Posted by on 11:26 am in Uncategorized | Comments Off on What Do You Do When You’re Injured As A Motorcycle Passenger?

Motorcycle accidents have many moving parts, and if you are injured as part of a motorcycle accident when you’re the passenger, things can get even more complicated. But it’s important to take an active role in getting compensation for any injuries you sustained. Here are some things that you can do. Have a Thorough Talk with the Driver About Next Steps Some of the steps for reporting a motorcycle accident inevitably fall on the driver. But you can play a role in this as well. First of all, create a joint plan of action and follow up to make sure the driver completed all of the steps. For one, taking pictures of the accident, including any damage to the motorcycle and the road conditions, is a good step. Also discuss what the insurance reporting process looks like. Get a Checkup If you were involved in the accident, be sure that you get a checkup from a chiropractor, even if you don’t think you were hurt badly. Neck and spinal injury can be hidden. And now’s the time to get your medical bills covered, since you won’t be able to show as strong of a correlation between your injuries and the accident if you wait until later.

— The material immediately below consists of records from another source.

(* ===== verification/LifeEnd.v ===== *)
(** * The end of a process

    [process_exit], [process_terminate] and [sys_waitpid] return from every
    state that satisfies the invariant of LifeInv and keep it: the zombie
    leaves the run queues, and reaping it frees exactly its object, its kernel
    stack and its address space. *)

From stdpp Require Import base tactics numbers list gmap.
From S2P Require Import Prelude Kstring Fd Alloc Block Proc Sched SchedFrame SchedProofs SchedSpec SchedSwitch SchedRun.
From S2P Require Import Signal ProcCalls LifeInv LifeSignal.

Section End_.
Context {M A : Type} {KM : Kmalloc M} {AS : AddressSpaces A} {UL : Userland A} {SL : SpacesLaws A}.
Variables (L0 : gmap Z Z).
Implicit Types k : kern M A.

(** ** The heap and the address spaces *)

Lemma kfree_k_ok k L p n : km_rep (kmem k) L -> L !! p = Some n ->
  exists m, kfree_k p k = Ok (tt, set_kmem m k) /\ km_rep m (delete p L).
Proof.
  intros Hr Hp. destruct (kfree_spec _ _ _ _ Hr Hp) as (m & E & Hm). exists m. split; [|done].
  unfold kfree_k, zoom. by rewrite E.
Qed.

Lemma destroy_ok k S m : sp_rep (kspaces k) S -> m ∈ S ->
  exists a, on_spaces (as_destroy m) k = Ok (tt, set_kspaces a k) /\ sp_rep a (S ∖ {[m]}).
Proof.
  intros Hr Hm. destruct (sp_destroy _ _ _ Hr Hm) as (a & E & Ha). exists a. split; [|done].
  unfold on_spaces, zoom. by rewrite E.
Qed.

Lemma km_no_null (m : M) (L : gmap Z Z) : km_rep m L -> L !! 0 = None.
Proof. intros Hr. destruct (L !! 0) as [n|] eqn:E; [|done]. pose proof (km_nonnull _ _ _ _ Hr E). lia. Qed.

(** ** Exit *)

Lemma exit_ok U k C Qs L S code : kinv U L0 k C Qs L S -> c_current C <> c_idle_proc C ->
  wp (process_exit 0 code) (fun _ k' => exists C' Qs', kinv U L0 k' C' Qs' L S /\ same_procs C C') k.
Proof.
  intros Hk Hci. pose proof (calm_start U L0 C Qs L S k Hk) as Hc. unfold process_exit. eapply wp_bind_ok; [by eapply calm_current|].
  assert (wp (ret tt) (fun (_ : unit) k' => exists C' Qs', kinv U L0 k' C' Qs' L S /\ same_procs C C') k) as Hsame
    by (apply wp_ret; by exists C, Qs).
  destruct (Z.eqb_spec (c_current C) 0) as [|Hc0]; [done|]. set (p := c_current C) in *.
  assert (is_Some (procs k !! p)) as Hp by (by destruct (si_current _ _ _ (ki_sched _ _ _ _ _ _ _ Hk))).
  eapply wp_step; [by eapply calm_getp|]. intros x ? [-> Hx]. destruct (p_pid x =? 0); [done|].
  eapply wp_step; [eapply (calm_updp _ _ _ _ _ _ k k p _ Hc Hp); mild_field|]. cbv beta. intros _ k1 Hk1.
  eapply (wp_step _ _ (fun _ k' => calm U L0 C Qs L S k k')).
  { destruct (negb _); [|by apply wp_ret]. eapply wp_step; [by eapply calm_find|]. intros q ? [-> Hq].
    eapply (wp_step _ _ (fun _ k' => calm U L0 C Qs L S k k')).
    - destruct (Z.eqb_spec q 0) as [|Hq0]; [by apply wp_ret|]. destruct Hq as [?|Hq]; [done|]. by apply calm_wake_all.
    - cbv beta. intros _ k2 Hk2. by apply calm_then, calm_send. }
  cbv beta. clear k1 Hk1. intros _ k1 Hk1. destruct (calm_exists _ _ _ _ _ _ _ _ _ Hk1 Hp) as [x1 Hx1].
  eapply wp_bind_ok; [by apply updp_ok|]. set (k2 := set_procs _ k1). pose proof (proj1 Hk1) as Hi1.
  assert (sched_inv k2 C Qs) as Hs2.
  { eapply inv_update; [apply Hi1|exact Hx1|done|done|]. by apply (si_procs _ _ _ (ki_sched _ _ _ _ _ _ _ Hi1) p x1). }
  eapply wp_mono; [eapply (pres_wp quiet); [pres|eapply (remove_process_ok k2 C Qs p Hs2)]|].
  { cbn. rewrite lookup_insert_eq. eauto. }
  intros _ k3 [(C' & Qs' & Hs3 & Hq3 & Hsp) Hqu]. exists C', Qs'. split; [|done].
  assert (kern_core k2 = kern_core k1) as E2.
  { unfold kern_core, k2. cbn. rewrite fmap_insert, insert_id; [done|]. by rewrite lookup_fmap, Hx1. }
  eapply kinv_core; [exact Hi1|by rewrite (proj1 Hqu), E2|done|]. intros q y Hy Hz. rewrite Hq3, (proj2 Hsp).
  unfold without. rewrite list_elem_of_filter. destruct (decide (q = p)) as [->|Hne]; [split; [tauto|done]|].
  assert (exists y2, procs k2 !! q = Some y2 /\ p_state y2 = PROCESS_ZOMBIE) as (y2 & Hy2 & Hz2).
  { pose proof (core_lookup k2 k3 q (proj1 Hqu)) as Ep. rewrite Hy in Ep. symmetry in Ep. apply fmap_Some in Ep as (y2 & Hy2 & _).
    exists y2. split; [done|]. by apply (proj2 Hqu q y2 y). }
  cbn in Hy2. rewrite lookup_insert_ne in Hy2 by done. destruct (ki_zombie _ _ _ _ _ _ _ Hi1 q y2 Hy2 Hz2). split; [tauto|done].
Qed.

(** ** Removing a process *)

Lemma inv_delete k k' C Qs p : sched_inv k C Qs -> p ∉ mjoin Qs -> p <> c_current C -> p <> c_idle_proc C ->
  cpus k' = cpus k -> cpu_count k' = cpu_count k -> procs k' = delete p (procs k) -> sched_inv k' C Qs.
Proof.
  intros [H1 H2 H3 [R1 R2 R3 R4 R5 R6] H5 H6 H7] Hq Hc Hi Ec En Ep.
  assert (forall q, q <> p -> procs k' !! q = procs k !! q) as Ho by (intros q Hne; by rewrite Ep, lookup_delete_ne).
  split; rewrite ?Ec, ?En; try done.
  - split; try done.
    + apply Forall_lookup. intros q l Hl. apply (links_ext (procs k)); [|by apply (Forall_lookup_1 _ _ _ _ R3 Hl)].
      intros y Hy. apply Ho. intros ->. apply Hq. by eapply elem_of_queue.
    + intros q l y Hl Hy. rewrite Ho; [by eapply R4|]. intros ->. apply Hq. by eapply elem_of_queue.
  - intros q y. rewrite Ep. intros [_ Hy]%lookup_delete_Some. by apply H5.
  - destruct H6 as [?|?]; [by left|right]. by rewrite Ho by done.
  - destruct H7 as [?|[? ?]]; [by left|right]. by rewrite Ho by done.
Qed.

(** What is left of the rest of the state when the process at [p] is gone. *)
Record dropped (p : Z) (x : process) k k' (L : gmap Z Z) (S : gset Z) (L' : gmap Z Z) (S' : gset Z) : Prop := {
  dr_cpus : cpus k' = cpus k;
  dr_count : cpu_count k' = cpu_count k;
  dr_next : next_pid k' = next_pid k;
  dr_procs : procs k' = delete p (procs k);
  dr_len : length (table k') = 128%nat;
  dr_kernel : table k' !! 0%nat = Some KERNEL_PROC;
  dr_slots : forall (i j : nat) q, q <> 0 -> table k' !! i = Some q -> table k' !! j = Some q -> i = j;
  dr_table : forall q, q <> 0 -> q ∈ table k' <-> q ∈ table k /\ q <> p;
  dr_ht : forall pid q, pid_ht k' !! pid = Some q <-> pid_ht k !! pid = Some q /\ q <> p;
  dr_rep : km_rep (kmem k') L';
  dr_heap : forall a n, L' !! a = Some n <-> L !! a = Some n /\ a <> p /\ a <> p_kernel_stack x;
  dr_stacks : forall a, a <> p_kernel_stack x -> kstacks k' !! a = kstacks k !! a;
  dr_spaces : sp_rep (kspaces k') S';
  dr_mem : forall m, m ∈ S' <-> m ∈ S /\ m <> p_memory x
}.

Lemma kinv_drop U k k' C Qs L S L' S' p x : kinv U L0 k C Qs L S -> procs k !! p = Some x ->
  p <> KERNEL_PROC -> p ∉ mjoin Qs -> p <> c_current C -> p <> c_idle_proc C -> dropped p x k k' L S L' S' ->
  kinv (U ∖ {[p]}) L0 k' C Qs L' S'.
Proof.
  intros Hk Hx HpK Hq Hc Hi [D1 D2 D3 D4 D5 D6 D7 D8 D9 D10 D11 D12 D13 D14].
  assert (forall q y, procs k' !! q = Some y <-> procs k !! q = Some y /\ q <> p) as Hl.
  { intros q y. rewrite D4, lookup_delete_Some. naive_solver. }
  assert (forall q, q <> p -> q ∉ U ∖ {[p]} <-> q ∉ U) as HU by set_solver.
  destruct Hk. split; rewrite ?D3; try done.
  - by eapply inv_delete.
  - intros q Hq0. rewrite D8, <- ki_live by done. destruct (decide (q = p)) as [->|Hne].
    + split; [intros [[y [_ ?]%Hl] _]; done|naive_solver].
    + rewrite (HU q Hne). split; [intros [[y [Hy _]%Hl] ?]; eauto|]. intros [[[y Hy] ?] _]. split; [exists y; by apply Hl|done].
  - intros q y [Hy Hne]%Hl. rewrite (HU q Hne). by apply ki_pid.
  - intros q y [Hy Hne]%Hl. rewrite (HU q Hne). by apply ki_ppid.
  - intros y [Hy _]%Hl. by apply ki_kpid.
  - intros pid q. rewrite D9, ki_ht. split.
    + intros [(y & Hy & Hp & HUq) Hne]. exists y. rewrite Hl, (HU q Hne). done.
    + intros (y & [Hy Hne]%Hl & Hp & HUq). rewrite (HU q Hne) in HUq. split; [by exists y|done].
  - intros q y [Hy Hne]%Hl. destruct (ki_obj q y Hy) as [?|HL]; [by left|right]. apply D11. split; [done|]. split; [done|]. intros ->.
    destruct (decide (p_kernel_stack x = 0)) as [E|E]; [|destruct (ki_stack p x Hx E) as [HL' _]; rewrite HL in HL'; discriminate].
    rewrite E in HL. by rewrite (km_no_null _ _ ki_rep) in HL.
  - intros q y [Hy Hne]%Hl Hst. destruct (ki_stack q y Hy Hst) as [HL (st & Hst' & Hlen)].
    assert (p_kernel_stack y <> p_kernel_stack x) as Hns by (intros E; apply Hne; by apply (ki_stack_inj q p y x)).
    split; [|exists st; by rewrite D12]. apply D11. split; [done|]. split; [|done]. intros E.
    destruct (ki_obj p x Hx) as [?|HL']; [done|]. rewrite E, HL' in HL. discriminate.
  - intros q r y z [Hy _]%Hl [Hz _]%Hl. by apply ki_stack_inj.
  - intros a n (Ha & Hap & Has)%D11. destruct (ki_owned a n Ha) as [?|[[y Hy]|(q & y & Hy & <-)]]; [by left|right; left|right; right].
    + exists y. by apply Hl.
    + exists q, y. split; [apply Hl; split; [done|intros ->; congruence]|done].
  - intros a n Ha. destruct (ki_others a n Ha) as (HL & Hn & Hst). split; [|split].
    + apply D11. split; [done|]. split; [congruence|]. intros ->. by apply (Hst p x).
    + rewrite D4. apply lookup_delete_None. by right.
    + intros q y [Hy _]%Hl. by apply (Hst q).
  - rewrite D14. tauto.
  - intros q y [Hy Hne]%Hl Hm. apply D14. split; [by apply (ki_mem q)|]. intros E. apply Hne. by apply (ki_mem_inj q p y x).
  - intros q r y z [Hy _]%Hl [Hz _]%Hl. by apply ki_mem_inj.
  - intros m [Hm Hne]%D14. destruct (ki_mem_owned m Hm) as (q & y & Hy & <-). exists q, y. split; [|done]. apply Hl. split; [done|]. intros ->. congruence.
  - intros q y [Hy _]%Hl. by apply ki_zombie.
  - intros q y [Hy _]%Hl. by apply ki_shape.
Qed.

(** ** Terminate *)

Lemma drop_stack k L p x st : km_rep (kmem k) L -> procs k !! p = Some x -> (st <> 0 -> L !! st = Some KERNEL_STACK_SIZE) ->
  exists m K x', (if negb (st =? 0) then free_stack st;; updp p (set_kernel_stack 0) else ret tt) k =
      Ok (tt, set_procs (<[p := x']> (procs k)) (set_kstacks K (set_kmem m k))) /\
    km_rep m (delete st L) /\ (forall a, a <> st -> K !! a = kstacks k !! a).
Proof.
  intros Hr Hx Hst. destruct (Z.eqb_spec st 0) as [->|H0]; cbn [negb].
  - exists (kmem k), (kstacks k), x. rewrite insert_id by done. split; [by destruct k|]. split; [|done].
    by rewrite delete_id by (by eapply km_no_null).
  - destruct (kfree_k_ok k L st _ Hr (Hst H0)) as (m & E & Hm). exists m, (delete st (kstacks k)), (set_kernel_stack 0 x).
    unfold free_stack. rewrite bind_assoc, (bind_ok _ _ _ _ _ E), bind_modify.
    split; [exact (updp_ok (set_kstacks (delete st (kstacks k)) (set_kmem m k)) p _ x Hx)|]. split; [done|].
    intros a Ha. by rewrite lookup_delete_ne.
Qed.

Lemma drop_memory k S p x m : sp_rep (kspaces k) S -> 0 ∉ S -> procs k !! p = Some x -> (m <> 0 -> m ∈ S) ->
  exists a x', (if negb (m =? 0) then on_spaces (as_destroy m);; updp p (set_memory 0) else ret tt) k =
      Ok (tt, set_procs (<[p := x']> (procs k)) (set_kspaces a k)) /\ sp_rep a (S ∖ {[m]}).
Proof.
  intros Hr Hn Hx Hm. destruct (Z.eqb_spec m 0) as [->|H0]; cbn [negb].
  - exists (kspaces k), x. rewrite insert_id by done. split; [by destruct k|]. by replace (S ∖ {[0]}) with S by set_solver.
  - destruct (destroy_ok k S m Hr (Hm H0)) as (a & E & Ha). exists a, (set_memory 0 x). rewrite (bind_ok _ _ _ _ _ E).
    split; [exact (updp_ok (set_kspaces a k) p _ x Hx)|done].
Qed.

Lemma put_slot_ok k (i : nat) p : (i < length (table k))%nat ->
  put_slot (Z.of_nat i) p k = Ok (tt, set_ptable (<[i := p]> (table k)) k).
Proof. intros Hi. unfold put_slot. rewrite bind_gets. unfold id. by rewrite (bind_ok _ _ _ _ _ (wr_ok (table k) (Z.of_nat i) p k ltac:(lia))), Nat2Z.id. Qed.

Lemma clear_slot_ok k (i : nat) p : length (table k) = 128%nat -> (1 <= i)%nat -> table k !! i = Some p ->
  (forall (i j : nat), table k !! i = Some p -> table k !! j = Some p -> i = j) ->
  clear_slot p k = Ok (tt, set_ptable (<[i := 0]> (table k)) k).
Proof.
  intros Hlen Hi Hp Hu. unfold clear_slot.
  assert (forall n (j : nat), (j + n = 128)%nat -> (j <= i)%nat -> for_until n (Z.of_nat j) (fun i => k ← gets id; q ← rd (table k) i;
      if q =? p then put_slot i 0;; ret (Some tt) else ret None) k = Ok (Some tt, set_ptable (<[i := 0]> (table k)) k)) as Hloop.
  { pose proof (lookup_lt_Some _ _ _ Hp) as Hlt. induction n as [|n IH]; intros j Hj Hji; [lia|]. cbn [for_until].
    destruct (lookup_lt_is_Some_2 (table k) j ltac:(lia)) as [q Hq]. rewrite bind_assoc, bind_gets, bind_assoc. unfold id.
    rewrite (bind_ok _ _ _ _ _ (rd_ok (table k) (Z.of_nat j) q k ltac:(lia) ltac:(by rewrite Nat2Z.id))).
    destruct (Z.eqb_spec q p) as [->|Hne].
    - assert (j = i) as -> by (by apply Hu). rewrite bind_assoc, (bind_ok _ _ _ _ _ (put_slot_ok k i 0 ltac:(lia))). done.
    - rewrite bind_ret. replace (Z.of_nat j + 1) with (Z.of_nat (Datatypes.S j)) by lia. apply IH; [lia|].
      destruct (decide (j = i)) as [->|]; [congruence|lia]. }
  by rewrite (bind_ok _ _ _ _ _ (Hloop 127%nat 1%nat eq_refl Hi)).
Qed.

(** The table without the process. *)
Lemma table_drop U k C Qs L S (i : nat) p : kinv U L0 k C Qs L S -> p <> 0 -> p <> KERNEL_PROC -> table k !! i = Some p ->
  let t := <[i := 0]> (table k) in
  length t = 128%nat /\ t !! 0%nat = Some KERNEL_PROC /\
  (forall (a b : nat) q, q <> 0 -> t !! a = Some q -> t !! b = Some q -> a = b) /\
  (forall q, q <> 0 -> q ∈ t <-> q ∈ table k /\ q <> p).
Proof.
  intros Hk Hp0 HpK Hi t. pose proof (lookup_lt_Some _ _ _ Hi) as Hlt. pose proof (ki_kernel _ _ _ _ _ _ _ Hk) as HK.
  assert (forall a q, q <> 0 -> t !! a = Some q <-> table k !! a = Some q /\ a <> i) as Ht.
  { intros a q Hq. unfold t. rewrite list_lookup_insert_Some. naive_solver. }
  split; [unfold t; rewrite length_insert; apply Hk|]. split; [apply Ht; [done|]; split; [done|]; intros <-; congruence|]. split.
  - intros a b q Hq [Ha _]%Ht [Hb _]%Ht; try done. by eapply (ki_slots _ _ _ _ _ _ _ Hk).
  - intros q Hq. rewrite !list_elem_of_lookup. split.
    + intros [a [Ha Hne]%Ht]; [|done]. split; [eauto|]. intros ->. apply Hne. by eapply (ki_slots _ _ _ _ _ _ _ Hk).
    + intros [[a Ha] Hne]. exists a. apply Ht; [done|]. split; [done|]. intros ->. congruence.
Qed.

So, be insistent about getting your medical needs covered through the driver’s insurance. Consider the Severity of Your Personal Losses In a small accident, most of the insurance compensation will probably go to the driver. But you’ll want to make sure that your needs are heard if you have to take off work for your injuries, or if you had any personal property that was damaged. While basic claims can be covered through insurance, a personal injury attorney is a good person to approach on bigger claims. Consider a Personal Injury Attorney When insurance money doesn’t cut it, a personal injury attorney may be able to help you. They’ll start by determining who was responsible for the accident. If there were no other drivers, the faulty party could be the driver or even the manufacturer of the motorcycle. If there was a collision with the other driver, then an attorney will consider whether your driver or the other driver was at fault. Based on the insurance limits and personal finances of that party, plus the amount of your personal losses, they can advise you on whether escalating the issue to a court would have a much bigger...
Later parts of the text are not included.